I paused in the corridor, did what I intended to
do—it took but a moment—brushed the square of dust away with my sleeve and went
to the head of the stairs. As fate would have it, Cousin Jack was coming up as
I descended. There followed a conversation of sorts, though my heart beat so
loud I scarcely heard it. The evening sun shone through the stained glass
window on the landing and set his beard ablaze. ‘Ah,’ he said, peering. ‘It’s
you.’ ‘The very same,’ I replied, dazzled. ‘Are we well?’ he asked. ‘Pretty
well.’ ‘Excellent,’ he thundered, and stepped on past. One floor up the pet
monkey hurled the length of its chain along the picture rail and leapt atop the
banister. Later I reproached myself for being so jumpy. Jack may have an eye
for commerce but in most other respects he’s monumentally blinkered. He is,
after all, about his father’s business. In all the weeks I’d stayed at that
house in Princes Gate we had never once dined together, although it’s true that
we should have met for breakfast the morning after my arrival. On that occasion
the cable working the dumbwaiter snapped between basement and dining room and
the resulting cacophony of breaking china so unnerved me I fled before Jack
appeared. At no time since had we occupied anything more spacious than the
threshold of a room, he generally being on his way out as I entered, or the
other way around. Beyond a grunt, possibly in reference to the weather, he had
never acknowledged the cuckoo in his nest. I wasn’t entirely sure he even knew
who I was. But then, he was nearly thirty years my senior and I no more than
twelve years of age when he had last set eyes on me in the library of his
father’s brownstone on Madison Avenue. I wouldn’t like to give the impression
that I thought badly of Jack. Quite the reverse; it was he who told my aunt it
was time she stopped feeding me moonshine in regard to my beginnings.

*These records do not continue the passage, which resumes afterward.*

(** * Order tracking core: a shallow embedding of the Python sources

    Embedded files:
    - [backend/app/models.py]            (the [Order] dataclass),
    - [backend/app/in_memory_storage.py] (the [InMemoryStorage] class),
    - [backend/app/order_tracker.py]     (the [OrderTracker] class).

    Python objects live in an object store and are named by references, the
    wall clock is an oracle read once per [datetime.now()] call, and a method
    that can raise returns an outcome that carries the state reached when the
    exception left the method.  The generic key-value methods of the storage
    and its [delete_order], none of which the tracker calls, are left out. *)

From Stdlib Require Import Bool Arith NArith ZArith QArith Lia List Ascii String.
Import ListNotations.

#[local] Open Scope string_scope.
#[local] Open Scope nat_scope.

(** ** Dynamically typed values

    The tracker's methods test the run-time type of their arguments, so an
    argument is any of the Python values that the callers and the test-suite
    pass: [None], booleans, integers, floats, strings, lists and
    dictionaries with string keys.  A float carries its numeric value as a
    rational; the code only looks at its type and at whether it is zero. *)

#[local] Set Warnings "-register-all".

Inductive PyVal : Type :=
| PyNone
| PyBool (b : bool)
| PyInt (z : Z)
| PyFloat (q : Q)
| PyStr (s : string)
| PyList (l : list PyVal)
| PyDict (d : list (string * PyVal)).

(** [bool(v)]: the truth value Python gives [v] in [not v]. *)
Definition truthy (v : PyVal) : bool :=
  match v with
  | PyNone => false
  | PyBool b => b
  | PyInt z => negb (z =? 0)%Z
  | PyFloat q => negb (Qnum q =? 0)%Z
  | PyStr s => negb (s =? "")%string
  | PyList l => match l with [] => false | _ :: _ => true end
  | PyDict d => match d with [] => false | _ :: _ => true end
  end.

(** [isinstance(v, str)]. *)
Definition isinstance_str (v : PyVal) : bool :=
  match v with PyStr _ => true | _ => false end.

Up until
then I knew little of my parents, beyond they were both headstrong and dead, my
father two months before I was born and my mother, half-sister-in-law to my
Uncle Morgan, three years after. I wasn’t really bothered about the whys and
wherefores, being well cared for by my aunt and my cousin Sissy, but often
crazy images came into my head, either when I was on the point of dropping off
to sleep or on the edge of waking, images of an old woman’s face lying next to
me on a soiled pillow. And then I’d come fully awake and scream the house down,
begging for the window to be opened to let out the stench of her breath. Sometimes,
when the dream had been really bad, Sissy would push up the balcony window and
hold me there in my night-gown, telling me to suck in the night air, and those
times I stopped breathing altogether, for when I looked down at the gas-lit
street it had sunk beneath the sluggish waters of a canal. I didn’t find the
truth all that upsetting, though Sissy wept for days.